Hacker News new | ask | show | jobs
by miki123211 234 days ago
Loading a model takes at least a few seconds, usually more, depending on model size, disk / network speed and a bunch of other factors.

If you're using an efficient inference engine like VLLM, you're adding compilation into the mix, and not all of that is fully cached yet.

If that kind of latency isn't acceptable to you, you have to keep the models loaded.

This (along with batching) is why large local models are a dumb and wasteful idea if you're not serving them at enterprise scale.

3 comments

Let's say, then, that it's not so much "dumb and wasteful" as "energy inefficient". In fact, this can be quite wise in a modern world full of surveillance-as-a-business and "us-east-1 disasters"
Can you elaborate the last statement? Don't quite understand why loading local LLM to GPU RAM, using it for the job and then "ejecting" is "dumb and wasteful" idea?
Layman understanding:

Because as a function of hardware and electricity costs, a “cloud” GPU will be many times more efficient per output token. You aren’t loading/offloading models and don’t have any parts of the GPU waiting for input. Everything is fully saturated always.

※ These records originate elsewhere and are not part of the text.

Lemma resolveLoaded_root_and_env_witness :
  (exists resolved processEnv',
      Config.resolveLoaded ConfigExamples.host ConfigExamples.dotenvConfig
        "development" "/proj/toyserver.config.js" (Some ConfigExamples.config) ∅
      = Ok (resolved, processEnv')
      /\ Config.root resolved = Config.Present (Some "/proj")
      /\ Path.isAbsolute "/proj" = true
      /\ Config.__path resolved = Config.Present (Some "/proj/toyserver.config.js")
      /\ default ∅ (Config.valueOf (Config.env resolved)) !! "USER" = Some "root"
      /\ default ∅ (Config.valueOf (Config.env resolved)) !! "TOYSERVER_API"
         = Some "/api")
  /\ (exists resolved processEnv',
        Config.resolveLoaded ConfigExamples.host ConfigExamples.dotenvConfig
          "development" "/proj/toyserver.config.js" (Some ConfigExamples.rooted) ∅
        = Ok (resolved, processEnv')
        /\ Config.root resolved = Config.Present (Some "packages/app")
        /\ default ∅ (Config.valueOf (Config.env resolved)) !! "USER"
           = Some "plugin").
Proof.
  split.
  - eexists _, _. split; [reflexivity|].
    match goal with
    | |- Config.root ?resolved = _ /\ _ =>
        destruct (resolveLoaded_root_and_env ConfigExamples.host
                    ConfigExamples.dotenvConfig "development"
                    "/proj/toyserver.config.js" ConfigExamples.config resolved ∅ _
                    eq_refl eq_refl) as (Hpath & Hroot & _ & Henv & _)
    end.
    split; [reflexivity|].
    split; [apply (Hroot ltac:(repeat constructor) "/proj");
            [reflexivity | discriminate]|].
    split; [exact Hpath|]. split; [|reflexivity].
    now rewrite (Henv ltac:(repeat constructor) "USER" eq_refl).
  - eexists _, _. split; [reflexivity|].
    match goal with
    | |- Config.root ?resolved = _ /\ _ =>
        destruct (resolveLoaded_root_and_env ConfigExamples.host
                    ConfigExamples.dotenvConfig "development"
                    "/proj/toyserver.config.js" ConfigExamples.rooted resolved ∅ _
                    eq_refl eq_refl) as (_ & _ & Hroot & _ & Henv)
    end.
    split.
    + apply (Hroot [ConfigExamples.reactPlugin "first"] ConfigExamples.rootPlugin
               [ConfigExamples.reactPlugin "second"]);
        [reflexivity | reflexivity | repeat constructor].
    + rewrite (Henv [ConfigExamples.reactPlugin "first"] ConfigExamples.rootPlugin
                 [ConfigExamples.reactPlugin "second"] _ eq_refl eq_refl
                 ltac:(repeat constructor) "USER" eq_refl).
      reflexivity.
Defined.

(** ** The https options *)

(** X24.  After [resolveHttpsConfig], with a generated certificate that is
    not empty, [key] and [cert] are both set: either both are what the
    options named, read from disk where a readable file was named, or both
    are the generated certificate.  The second happens as soon as one of the
    two is missing, so a certificate given without a key is dropped; [ca] and
    [pfx] are only read. *)
Theorem resolveHttpsConfig_key_and_cert (cwd : string)
    (readFileSync : string -> option string) (createCertificate : Https.Value)
    (httpsOption : Https.ServerOptions) :
  Https.truthy createCertificate = true ->
  let read := Https.readFileIfExists cwd readFileSync in
  let resolved :=
    Https.resolveHttpsConfig cwd readFileSync createCertificate httpsOption in
  Https.truthy (Https.key resolved) = true
  /\ Https.truthy (Https.cert resolved) = true
  /\ (if Https.truthy (Https.key httpsOption)
         && Https.truthy (Https.cert httpsOption)
      then Https.key resolved = read (Https.key httpsOption)
           /\ Https.cert resolved = read (Https.cert httpsOption)
      else Https.key resolved = createCertificate
           /\ Https.cert resolved = createCertificate)
  /\ Https.ca resolved = read (Https.ca httpsOption)
  /\ Https.pfx resolved = read (Https.pfx httpsOption).
Proof.
  intros Hgenerated read resolved.
  assert (Hread : forall v, Https.truthy (read v) = Https.truthy v).
  { intros v. unfold read, Https.readFileIfExists.
    destruct (Https.truthy v) eqn:Hv; [|exact Hv].
    destruct v as [|s|bytes|b]; try exact Hv.
    now destruct (readFileSync _). }
  unfold resolved, Https.resolveHttpsConfig. cbv zeta.
  cbn [Https.key Https.cert]. fold read. rewrite !Hread.
  destruct (Https.truthy (Https.key httpsOption)) eqn:Hkey;
    destruct (Https.truthy (Https.cert httpsOption)) eqn:Hcert;
    cbn [negb orb andb Https.key Https.cert Https.ca Https.pfx];
    rewrite ?Hread, ?Hkey, ?Hcert, ?Hgenerated; auto.
Qed.

Lemma resolveHttpsConfig_key_and_cert_witness :
  let named := {| Https.ca := Https.Undefined;
                  Https.cert := Https.Text "./cert/server.crt";
                  Https.key := Https.Text "./cert/server.pem";
                  Https.pfx := Https.Undefined |} in
  let lone := {| Https.ca := Https.Undefined;
                 Https.cert := Https.Text "./cert/server.crt";
                 Https.key := Https.Undefined;
                 Https.pfx := Https.Undefined |} in
  let resolve := Https.resolveHttpsConfig "/proj" Https.disk (Https.Text "GENERATED") in
  Https.key (resolve named) = Https.Buffer "KEY"
  /\ Https.cert (resolve named) = Https.Buffer "CERT"
  /\ Https.key (resolve lone) = Https.Text "GENERATED"
  /\ Https.cert (resolve lone) = Https.Text "GENERATED".
Proof.
  intros named lone resolve.
  destruct (resolveHttpsConfig_key_and_cert "/proj" Https.disk
              (Https.Text "GENERATED") named eq_refl) as (_ & _ & [Hk Hc] & _).
  destruct (resolveHttpsConfig_key_and_cert "/proj" Https.disk
              (Https.Text "GENERATED") lone eq_refl) as (_ & _ & [Hk' Hc'] & _).
  split; [exact Hk|]. split; [exact Hc|]. split; [exact Hk' | exact Hc'].
Defined.

(** ** What [normalizePublicPath] returns *)

(** X25.  For a request outside the module prefix, without ["?"] or ["#"],
    [normalizePublicPath] returns what file->request says about the file the
    request resolves to, as soon as that answer resolves back to the same
    file; the state is the one these three calls leave. *)
Theorem normalizePublicPath_returns_round_trip (env : Env) (r : Internal)
    (fuel : nat) (publicPath file request : string) (st st1 st2 st3 : State) :
  String.eqb publicPath (clientPublicPath env) = false ->
  cleanUrl publicPath = publicPath ->
  moduleRE_test publicPath = false ->
  requestToFile env r publicPath st = (Ok file, st1) ->
  fileToRequest env r file st1 = (Ok request, st2) ->
  requestToFile env r request st2 = (Ok file, st3) ->
  normalizePublicPath env r fuel publicPath st = Some (Ok request, st3).
Proof.
  intros Hclient Hclean Hmod Hfile Hrequest Hback.
  rewrite normalizePublicPath_plain by assumption.
  unfold bind at 1 2. rewrite Hfile, Hrequest.
  rewrite finalize_unfold, append_nil_r, Hback.
  assert (Hlater : later env r st1 st3).
  { eapply later_trans.
    - eapply fileToRequest_later, Hrequest.
    - eapply requestToFile_later, Hback. }
  rewrite (requestToFile_stable env r publicPath st file st1 st3 Hfile Hlater).
  now rewrite String.eqb_refl.
Qed.

Lemma normalizePublicPath_returns_round_trip_witness :
  let env := Examples.projEnv in
  let r := Examples.plain in
  let st1 := snd (requestToFile env r "/src/lib" emptyState) in
  let st2 := snd (fileToRequest env r "/proj/src/lib/index.tsx" st1) in
  let st3 := snd (requestToFile env r "/src/lib/index.tsx" st2) in
  normalizePublicPath env r 0 "/src/lib" emptyState
  = Some (Ok "/src/lib/index.tsx", st3).
Proof.
  intros env r st1 st2 st3.
  apply (normalizePublicPath_returns_round_trip env r 0 "/src/lib"
           "/proj/src/lib/index.tsx" "/src/lib/index.tsx" emptyState st1 st2 st3);
    reflexivity.
Defined.

(** * Directory aliases and the round trip *)

(** ** What [createResolver] registers *)

Lemma resolveAliasEntry_registers (env : Env) (r : Internal)
    (entry : string * string) :
  resolveAliasEntry env r entry
  = Ok {| root := root r;
          resolvers := resolvers r ++ Spec.entryOf env (root r) entry;
          literalAlias := Spec.registerLiteral (literalAlias r) entry;
          literalDirAlias :=
            Spec.registerDirAlias env (root r) (literalDirAlias r) entry |}.
Proof.
  destruct entry as [key target].
  unfold resolveAliasEntry, Spec.entryOf, Spec.registerLiteral,
    Spec.registerDirAlias, Spec.chosenTarget, Spec.isDirectoryAlias.
  cbn [fst snd].
  destruct (Js.startsWith key "/" && Js.endsWith key "/" && Path.isAbsolute target).
  - rewrite !isDir_existingDirectory.
    destruct (Spec.existingDirectory env (Path.join [root r; target]));
      [reflexivity|].
    destruct (Spec.existingDirectory env target); [reflexivity|].
    destruct r. cbn. now rewrite app_nil_r.
  - unfold setLiteralAlias. now rewrite app_nil_r.
Qed.

Lemma resolveAlias_registers (env : Env) (r : Internal)
    (entries : list (string * string)) :
  resolveAlias env r entries
  = Ok {| root := root r;
          resolvers := resolvers r ++ Spec.aliasEntries env (root r) entries;
          literalAlias := fold_left Spec.registerLiteral entries (literalAlias r);
          literalDirAlias :=
            fold_left (Spec.registerDirAlias env (root r)) entries
              (literalDirAlias r) |}.
Proof.
  revert r. induction entries as [|entry entries IH]; intros r.
  - destruct r. cbn. now rewrite app_nil_r.
  - cbn [resolveAlias]. rewrite resolveAliasEntry_registers, IH.
    cbn [root resolvers literalAlias literalDirAlias fold_left
         Spec.aliasEntries flat_map].
    now rewrite <- app_assoc.
Qed.

Lemma createResolver_registers (env : Env) (root0 : string)
    (rs : list Resolver.t) (userAlias : list (string * string)) :
  createResolver env root0 rs userAlias
  = Ok {| root := root0;
          resolvers :=
            rs ++ Spec.aliasEntries env root0 (aliasRecords rs ++ userAlias);
          literalAlias := Spec.literalTable (aliasRecords rs ++ userAlias);
          literalDirAlias :=
            Spec.dirAliasTable env root0 (aliasRecords rs ++ userAlias) |}.
Proof.
  unfold createResolver. rewrite resolveResolverAliases_flat.
  rewrite <- resolveAlias_app. now rewrite resolveAlias_registers.
Qed.

Lemma aliasEntries_app (env : Env) (root0 : string)
    (a b : list (string * string)) :
  Spec.aliasEntries env root0 (a ++ b)
  = Spec.aliasEntries env root0 a ++ Spec.aliasEntries env root0 b.
Proof. apply flat_map_app. Qed.

Lemma registerDirAlias_other (env : Env) (root0 : string)
    (entries : list (string * string)) (table : gmap string string)
    (key : string) :
  Forall (fun entry => entry.1 <> key) entries ->
  fold_left (Spec.registerDirAlias env root0) entries table !! key
  = table !! key.
Proof.
  intros Hother. revert table.
  induction Hother as [|entry entries Hne _ IH]; intros table; [reflexivity|].
  cbn [fold_left]. rewrite IH. unfold Spec.registerDirAlias.
  destruct (Spec.isDirectoryAlias entry); [|reflexivity].
  destruct (Spec.chosenTarget env root0 entry); [|reflexivity].
  now rewrite lookup_insert_ne.
Qed.

Section Chain.

Variable r : Internal.

Lemma firstFileToRequest_skip filePath pre rest :
  Forall (declinesFile r filePath) pre ->
  firstFileToRequest r (pre ++ rest) filePath
  = firstFileToRequest r rest filePath.
Proof.
  induction 1 as [|e pre He _ IH]; [reflexivity|].
  cbn. unfold declinesFile in He.
  destruct (Resolver.fileToRequest e) as [f|]; [|exact IH].
  destruct He as [o [-> ->]]. exact IH.
Qed.

Lemma firstFileToRequest_first filePath pre e post f request :
  Forall (declinesFile r filePath) pre ->
  Resolver.fileToRequest e = Some f ->
  f filePath (root r) = Ok (Some request) ->
  request <> "" ->
  firstFileToRequest r (pre ++ e :: post) filePath = Ok (Some request).
Proof.
  intros Hpre Hf Hcall Hrequest. rewrite firstFileToRequest_skip by exact Hpre.
  cbn. rewrite Hf, Hcall. cbn.
  apply truthy_true in Hrequest. now rewrite Hrequest.
Qed.

End Chain.
(** * Statevector simulator of the [qubo] package

    A shallow embedding of [qubo/circuit.py], [qubo/simulator.py] and
    [qubo/noise.py], with the hook of [api.py] and the output of [cli.py].

    Amplitudes are complex numbers over the real numbers of the Standard
    Library: a [complex] numpy entry is a pair (real part, imaginary part)
    and every arithmetic operation is the exact one.  numpy computes in
    binary64: where the code only moves amplitudes, changes their sign or
    multiplies by 0, 1 or [1j], the two agree; where a gate multiplies and
    adds (H and the rotations), binary64 is off by rounding.  Rounding is
    treated apart: section Rounding bounds what it can do to the norm over
    a whole run, and section binary64 replays the H gate bit for bit.

    Python exceptions are values of [exn]; a function that may raise returns
    a [result].  The generator behind [np.random] is process-global state:
    it is threaded explicitly through every function that seeds it or draws
    from it.

    Of [circuit.py] the registers and [draw] are left out. *)

From Stdlib Require Import Floats QArith.
From Stdlib Require Import Reals Lra Lia ZArith List String Permutation.
From stdpp Require Import gmap strings list sorting.

Local Open Scope Z_scope.
Local Open Scope nat_scope.

(** ** Complex numbers *)

Definition C : Type := (R * R)%type.

Definition RtoC (r : R) : C := (r, 0%R).
Definition C0 : C := RtoC 0.
Definition C1 : C := RtoC 1.
(** [1j] *)
Definition Ci : C := (0%R, 1%R).

Definition Cplus (x y : C) : C := (fst x + fst y, snd x + snd y)%R.
Definition Copp (x : C) : C := (- fst x, - snd x)%R.
Definition Cmult (x y : C) : C :=
  (fst x * fst y - snd x * snd y, fst x * snd y + snd x * fst y)%R.
(** [np.exp] on a complex argument *)
Definition Cexp (x : C) : C := (exp (fst x) * cos (snd x), exp (fst x) * sin (snd x))%R.
(** [np.abs] on a complex argument *)
Definition Cabs (x : C) : R := sqrt (fst x * fst x + snd x * snd x).
(** the squared modulus, [|x|^2] *)
Definition Cnorm2 (x : C) : R := (fst x * fst x + snd x * snd x)%R.
Lemma steps_commute_on_any_table_witness :
  let s := mkState [("glfw", "glfw/3.3.8"); ("fmt", "fmt/10.2.1")] [] in
  let o := mkOptions "yes" "system" "conan" in
  run_steps o [RemoveGlfw; InsertOpengl; RemoveSdl] s = configure o s.
Proof.
  apply (steps_commute_on_any_table
           (mkOptions "yes" "system" "conan")
           (mkState [("glfw", "glfw/3.3.8"); ("fmt", "fmt/10.2.1")] [])).
  - unfold source_order.
    apply perm_trans with [InsertOpengl; RemoveGlfw; RemoveSdl].
    + apply perm_swap.
    + apply perm_skip. apply perm_swap.
  - reflexivity.
Defined.

(** X10. Where [configure] raises, the order does matter: on a table
    with neither "sdl" nor "glfw", with both sources "system",
    [configure] sets the sanity check (if asked for) and raises
    [KeyError] for "sdl", while popping "glfw" first raises [KeyError]
    for "glfw" and leaves the table as it was. *)
Theorem steps_order_shows_when_raising (o : Options) (s : state) :
  sdl_source o = "system" ->
  opengl_source o = "system" ->
  mem "sdl" (packages s) = false ->
  mem "glfw" (packages s) = false ->
  configure o s
  = (mkState (step_effect o InsertOpengl (packages s)) (calls s),
     Raised (KeyError "sdl"))
  /\ run_steps o [RemoveGlfw; RemoveSdl; InsertOpengl] s
     = (s, Raised (KeyError "glfw")).
Proof.
  destruct s as [d c]. cbn [packages calls]. intros Hsdl Hgl Msdl Mglfw.
  split.
  - rewrite configure_spec. cbv zeta. rewrite Hsdl, Msdl. reflexivity.
  - unfold run_steps. simpl. unfold bind, glfw_step, bind.
    rewrite Hgl. change ("system" =? "system") with true. cbv beta iota.
    rewrite packages_pop_spec. apply mem_false in Mglfw. now rewrite Mglfw.
Qed.
Lemma name_cache_miss p userId guildId st :
  clientReady p = true ->
  (forall cached,
      displayNameCache st !! cacheKey userId guildId = Some cached ->
      DISPLAY_NAME_CACHE_DURATION <= now p - lastFetchTime cached) ->
  getDisplayName p userId guildId st
  = match lookUp p userId guildId with
    | Return name =>
        let cache :=
          <[cacheKey userId guildId :=
              {| displayName := name; lastFetchTime := now p |}]>
            (displayNameCache st) in
        ({| displayNameCache :=
              if bool_decide (1000 < size cache)%nat
              then filter (fun kv : string * DisplayNameCacheEntry =>
                             ¬ (lastFetchTime kv.2
                                < now p - DISPLAY_NAME_CACHE_DURATION))
                          cache
              else cache;
            userFetches := S (userFetches st) |},
         Return name)
    | Throw _ =>
        ({| displayNameCache := displayNameCache st;
            userFetches := S (S (userFetches st)) |},
         match usersFetch p userId 1 with
         | Return user => Return (globalOrAccount user)
         | Throw e => Throw e
         end)
    end.
Proof.
  intros Hready Hstale. unfold getDisplayName. rewrite Hready. simpl.
  destruct (displayNameCache st !! cacheKey userId guildId) as [cached|]
    eqn:Hlook; [|done].
  specialize (Hstale cached eq_refl).
  by replace (now p - lastFetchTime cached <? DISPLAY_NAME_CACHE_DURATION)
    with false by (symmetry; lia).
Qed.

I believe GP means it still to be connected to 'if this kind of latency is unacceptable to you' - i.e. you can't load/use/unload, you have to keep it in RAM all the time.

In that case it's massively increasing your memory requirement not just to the peak the model needs, but to + whatever the other biggest use might be that'll be inherently concurrent with it.

> This (along with batching) is why large local models are a dumb and wasteful idea if you're not serving them at enterprise scale.

Local models are never a dumb idea. The only time it's dumb to use them in an enterprise is if the infra is Mac Studio with M3 Ultra because pp time is terrible.